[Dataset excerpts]
========================================

(** Where a mask comes from. *)
Lemma mask_of_slot l k t : Z.testbit (mask_of l k) t = true →
  ∃ j q, l !! j = Some q ∧ slot_key q = Some k ∧ Z.testbit (p_mask q) t = true.
Proof.
  induction l as [|q l IH]; cbn [mask_of]; [by rewrite Z.testbit_0_l|].
  case_bool_decide as E; [intros H; by exists O, q|]. intros (j & q' & ? & ? & ?)%IH. by exists (S j), q'.
Qed.

Lemma slot_in_keys l j q k : l !! j = Some q → slot_key q = Some k → k ∈ keys l.
Proof. intros Hj Hk. apply list_elem_of_omap. exists q. split; [by eapply list_elem_of_lookup_2|done]. Qed.

Lemma slot_mask l : ∀ j q k, NoDup (keys l) → l !! j = Some q → slot_key q = Some k → mask_of l k = p_mask q.
Proof.
  induction l as [|q' l IH]; intros j q k Hn Hj Hk; [done|]. cbn [mask_of]. rewrite keys_cons in Hn.
  destruct j as [|j]; cbn in Hj; [injection Hj as ->; by rewrite bool_decide_true|].
  case_bool_decide as E.
  - rewrite E in Hn. apply NoDup_cons in Hn as [Hn _]. destruct Hn. by eapply slot_in_keys.
  - eapply IH; [|done|done]. destruct (slot_key q'); [by apply NoDup_cons in Hn as []|done].
Qed.

Lemma slot_unique l : ∀ i j q q' k, NoDup (keys l) → l !! i = Some q → l !! j = Some q' →
  slot_key q = Some k → slot_key q' = Some k → i = j.
Proof.
  induction l as [|x l IH]; intros i j q q' k Hn Hi Hj Hk Hk'; [done|]. rewrite keys_cons in Hn.
  destruct i as [|i], j as [|j]; cbn in Hi, Hj; [done| | |].
  - injection Hi as ->. rewrite Hk in Hn. apply NoDup_cons in Hn as [Hn _]. destruct Hn. by eapply slot_in_keys.
  - injection Hj as ->. rewrite Hk' in Hn. apply NoDup_cons in Hn as [Hn _]. destruct Hn. by eapply slot_in_keys.
  - f_equal. eapply IH; [|done..]. destruct (slot_key x); [by apply NoDup_cons in Hn as []|done].
Qed.

(** A del changes the slot of the key only. *)
Lemma callback_del_slots l f u m i q :
  wf l → l !! i = Some q → slot_key q = Some (f, u) →
  let l' := fst (callback_del l (Pair (Some f) u m)) in
  (length l' ≤ length l)%nat ∧
  ∀ j q', l' !! j = Some q' →
    (j = i ∧ (p_cb q' = None ∨ p_mask q' = Z.ldiff (p_mask q) m)) ∨ (j ≠ i ∧ l !! j = Some q').
Proof.
  intros Hwf Hi Hk. unfold callback_del. pose proof (find_same_spec l f u m 0) as Hs.
  destruct (find_same l _ 0) as [j|]; cycle 1.
  { destruct Hs. by eapply slot_in_keys. }
  destruct Hs as (l1 & q0 & l2 & El & -> & Hq0). cbn [Nat.add].
  assert (l !! length l1 = Some q0) as Hl1 by (rewrite El; by apply list_lookup_middle).
  assert (length l1 = i) as Elen by (eapply (slot_unique l); [apply Hwf|done..]).
  rewrite Elen in *. rewrite Hl1. simplify_eq. cbn [p_mask].
  destruct (Z.eqb_spec (Z.ldiff (p_mask q) m) 0) as [E|E]; cbn [negb fst].
  - split; [rewrite length_take, length_insert; lia|]. intros j q'.
    rewrite lookup_take_Some. intros [Hj Hlt].
    apply list_lookup_insert_Some in Hj as [(-> & <- & _)|[? ?]]; [left; split; [done|by left]|by right].
  - split; [by rewrite length_insert|]. intros j q' Hj.
    apply list_lookup_insert_Some in Hj as [(-> & <- & _)|[? ?]]; [left; split; [done|by right]|by right].
Qed.

(** ** Dispatch *)

(** The other list never calls a null pointer, and calls every key whose mask
    has the bit of the message once. *)
Lemma masked_calls_spec t l :
  wf l → ∃ ks, masked_calls t l = Some ks ∧ NoDup ks ∧ ks ⊆ keys l ∧
         ∀ k, k ∈ ks ↔ Z.testbit (mask_of l k) (type_bit t) = true.
Proof.
  intros [Hn Hz]. induction l as [|q l IH]; cbn [masked_calls mask_of].
  { exists []. split_and!; [done|constructor|set_solver|]. intros k. rewrite Z.testbit_0_l. set_solver. }
  apply Forall_cons in Hz as [Hq Hz]. rewrite keys_cons in *.
  destruct IH as (ks & Eks & Hnd & Hsub & Hin); [by destruct (slot_key q); [apply NoDup_cons in Hn as []|]|done|].
  destruct (p_cb q) as [f|] eqn:Ef.
  - assert (slot_key q = Some (f, p_user q)) as Es by (unfold slot_key; by rewrite Ef).
    rewrite Es in *. apply NoDup_cons in Hn as [Hni _].
    destruct (Z.testbit (p_mask q) (type_bit t)) eqn:Eb.
    + exists ((f, p_user q) :: ks). cbn. rewrite Eks. split_and!; [done| |set_solver|].
      * constructor; set_solver.
      * intros k. rewrite elem_of_cons. destruct (decide (k = (f, p_user q))) as [->|Hne].
        { rewrite bool_decide_true by done. naive_solver. }
        rewrite bool_decide_false by naive_solver. rewrite Hin. naive_solver.
    + exists ks. split_and!; [done..|set_solver|]. intros k. destruct (decide (k = (f, p_user q))) as [->|Hne].
      * rewrite bool_decide_true by done. rewrite Eb. split; [|done]. intros. exfalso. set_solver.
      * rewrite bool_decide_false by naive_solver. apply Hin.
  - rewrite Hq, Z.testbit_0_l by done. assert (slot_key q = None) as Es by (by apply slot_key_null).
    rewrite Es in *. exists ks. split_and!; [done..|set_solver|]. done.
Qed.

Lemma data_calls_spec l :
  data_calls l = if bool_decide (Forall (λ q, p_cb q ≠ None) l) then Some (keys l) else None.
Proof.
  induction l as [|q l IH]; [done|]. cbn [data_calls]. rewrite keys_cons, IH. unfold slot_key.
  destruct (p_cb q) as [f|] eqn:E; cbn.
  - case_bool_decide as H1; case_bool_decide as H2; try done; exfalso.
    + apply H2. constructor; [congruence|done].
    + apply H1. by inversion H2.
  - rewrite bool_decide_false; [done|]. by inversion 1.
Qed.

(** ** The lists after a sequence of calls *)

(** Every live slot has a bit in its mask. *)
Definition live (l : list pair) : Prop := Forall (λ q, p_cb q ≠ None → p_mask q ≠ 0) l.

Lemma live_add l p : live l → p_mask p ≠ 0 → live (callback_add l p).
Proof.
  intros Hl Hp. unfold callback_add. destruct (scan l p 0 None) as [i|[i|]].
  - apply Forall_alter; [done|]. intros q _ Hq. cbn. intros Hc E.
    apply Z.lor_eq_0_iff in E as [??]. done.
  - apply Forall_insert; done.
  - apply Forall_app. split; [done|]. by repeat constructor.
Qed.

Lemma live_del l p : live l → live (fst (callback_del l p)).
Proof.
  intros Hl. unfold callback_del. destruct (find_same l p 0) as [i|]; [|done].
  destruct (l !! i); [|done]. destruct (Z.eqb_spec (Z.ldiff (p_mask p0) (p_mask p)) 0); cbn.
  - apply Forall_take. by apply Forall_insert.
  - by apply Forall_insert.
Qed.

Lemma live_keys l k : wf l → live l → k ∈ keys l ↔ mask_of l k ≠ 0.
Proof.
  intros [_ Hz] Hl. split; cycle 1.
  { intros H. destruct (decide (k ∈ keys l)); [done|]. by rewrite mask_of_notin in H. }
  induction l as [|q l IH]; [set_solver|]. apply Forall_cons in Hz as [Hq Hz]. apply Forall_cons in Hl as [Hlq Hl].
  rewrite keys_cons. cbn [mask_of]. case_bool_decide as E.
  - intros _. apply Hlq. intros E2%slot_key_null. congruence.
  - destruct (slot_key q) as [k'|]; [|auto]. rewrite elem_of_cons. intros [->|H]; [done|auto].
Qed.

(** What the two lists say of the mask of every key. *)
Record agrees (in_ : lists) (m : key → Z) : Prop := {
  ag_wf_data : wf (data_cb in_);
  ag_wf_cb : wf (cb in_);
  ag_live : live (data_cb in_);
  ag_data k : mask_of (data_cb in_) k = Z.b2z (Z.testbit (m k) 0);
  ag_cb k t : 0 < t → Z.testbit (mask_of (cb in_) k) t = Z.testbit (m k) t;
}.

Lemma land_data m : (Z.land m MASK_DATA =? 0) = negb (Z.testbit m 0).
Proof.
  change MASK_DATA with (Z.ones 1). rewrite Z.land_ones by lia. change (2 ^ 1) with 2.
  rewrite <-Z.bit0_mod. by destruct (Z.testbit m 0).
Qed.

Lemma lxor_data_bit m t : 0 < t → Z.testbit (Z.lxor m MASK_DATA) t = Z.testbit m t.
Proof.
  intros. rewrite Z.lxor_spec. change MASK_DATA with (2 ^ 0). rewrite Z.pow2_bits_false by lia.
  apply xorb_false_r.
Qed.

Lemma b2z_lor b c : Z.lor (Z.b2z b) (Z.b2z c) = Z.b2z (b || c).
Proof. by destruct b, c. Qed.

Lemma b2z_ldiff b c : Z.ldiff (Z.b2z b) (Z.b2z c) = Z.b2z (b && negb c).
Proof. by destruct b, c. Qed.

Lemma agrees_add in_ m f u mask :
  agrees in_ m → agrees (step in_ (Add (f, u) mask)) (λ k, spec_step k (m k) (Add (f, u) mask)).
Proof.
  intros [Hd Hc Hl Hmd Hmc].
  destruct (callback_add_spec (data_cb in_) f u MASK_DATA Hd) as [Hd' Hd2].
  assert (live (callback_add (data_cb in_) (Pair (Some f) u MASK_DATA))) as Hl' by (by apply live_add).
  destruct (callback_add_spec (cb in_) f u (Z.lxor mask MASK_DATA) Hc) as [Hc1 Hc1'].
  destruct (callback_add_spec (cb in_) f u mask Hc) as [Hc2 Hc2'].
  cbn [step tll_channel_callback_add spec_step]. rewrite land_data, negb_involutive.
  destruct (Z.testbit mask 0) eqn:Eb; [destruct (Z.eqb_spec (Z.lxor mask MASK_DATA) 0) as [Ex|Ex]|];
    split; cbn [fst data_cb cb]; auto.
  1,3: intros k; rewrite Hd2, Hmd; case_bool_decide; [|done];
       by rewrite Z.lor_spec, Eb, orb_true_r, (b2z_lor _ true), orb_true_r.
  - intros k t Ht. rewrite Hmc by done. case_bool_decide; [|done].
    rewrite Z.lor_spec, <-(lxor_data_bit mask) by done. rewrite Ex, Z.testbit_0_l. by rewrite orb_false_r.
  - intros k t Ht. rewrite Hc1'. case_bool_decide; [|by apply Hmc].
    by rewrite !Z.lor_spec, lxor_data_bit, Hmc.
  - intros k. rewrite Hmd. case_bool_decide; [|done]. by rewrite Z.lor_spec, Eb, orb_false_r.
  - intros k t Ht. rewrite Hc2'. case_bool_decide; [|by apply Hmc]. by rewrite !Z.lor_spec, Hmc.
Qed.

Lemma agrees_del in_ m f u mask :
  agrees in_ m → agrees (step in_ (Del (f, u) mask)) (λ k, spec_step k (m k) (Del (f, u) mask)).
Proof.
  intros [Hd Hc Hl Hmd Hmc].
  pose proof (callback_del_spec (data_cb in_) f u MASK_DATA Hd) as Hd'.
  pose proof (live_del (data_cb in_) (Pair (Some f) u MASK_DATA) Hl) as Hl'.
  pose proof (callback_del_spec (cb in_) f u (Z.lxor mask MASK_DATA) Hc) as Hc1.
  pose proof (callback_del_spec (cb in_) f u mask Hc) as Hc2.
  cbn [step tll_channel_callback_del spec_step]. rewrite land_data, negb_involutive.
  destruct (callback_del (data_cb in_) _) as [d rd]. destruct Hd' as (Hd' & _ & Hd2).
  destruct (callback_del (cb in_) (Pair (Some f) u mask)) as [c2 r2]. destruct Hc2 as (Hc2 & _ & Hc2').
  destruct (callback_del (cb in_) (Pair (Some f) u (Z.lxor mask MASK_DATA))) as [c1 r1]. destruct Hc1 as (Hc1 & _ & Hc1').
  destruct (Z.testbit mask 0) eqn:Eb; [destruct (Z.eqb_spec (Z.lxor mask MASK_DATA) 0) as [Ex|Ex]|];
    split; cbn [fst data_cb cb]; auto.
  1,3: intros k; rewrite Hd2, Hmd; case_bool_decide; [|done];
       by rewrite Z.ldiff_spec, Eb, (b2z_ldiff _ true).
  - intros k t Ht. rewrite Hmc by done. case_bool_decide; [|done].
    rewrite Z.ldiff_spec, <-(lxor_data_bit mask) by done. rewrite Ex, Z.testbit_0_l. by rewrite andb_true_r.
  - intros k t Ht. rewrite Hc1'. case_bool_decide; [|by apply Hmc].
    by rewrite !Z.ldiff_spec, lxor_data_bit, Hmc.
  - intros k. rewrite Hmd. case_bool_decide; [|done]. by rewrite Z.ldiff_spec, Eb, andb_true_r.
  - intros k t Ht. rewrite Hc2'. case_bool_decide; [|by apply Hmc]. by rewrite !Z.ldiff_spec, Hmc.
Qed.

Lemma run_agrees ops : agrees (run ops) (spec_mask ops).
Proof.
  unfold run, spec_mask.
  assert (∀ in_ m, agrees in_ m → agrees (foldl step in_ ops) (λ k, foldl (spec_step k) (m k) ops)) as H.
  { induction ops as [|o ops IH]; intros in_ m H0; cbn; [done|].
    apply (IH _ (λ k, spec_step k (m k) o)).
    destruct o as [[f u] mask|[f u] mask]; [by apply agrees_add|by apply agrees_del]. }
  apply (H _ (λ _, 0)). split; try apply wf_nil; [constructor|done|]. intros k t _. by rewrite !Z.testbit_0_l.
Qed.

========================================

WHAT NEEDS TO BE DONE: State only the number of lines in these entries that contain "right".

TASK SOLUTION: 2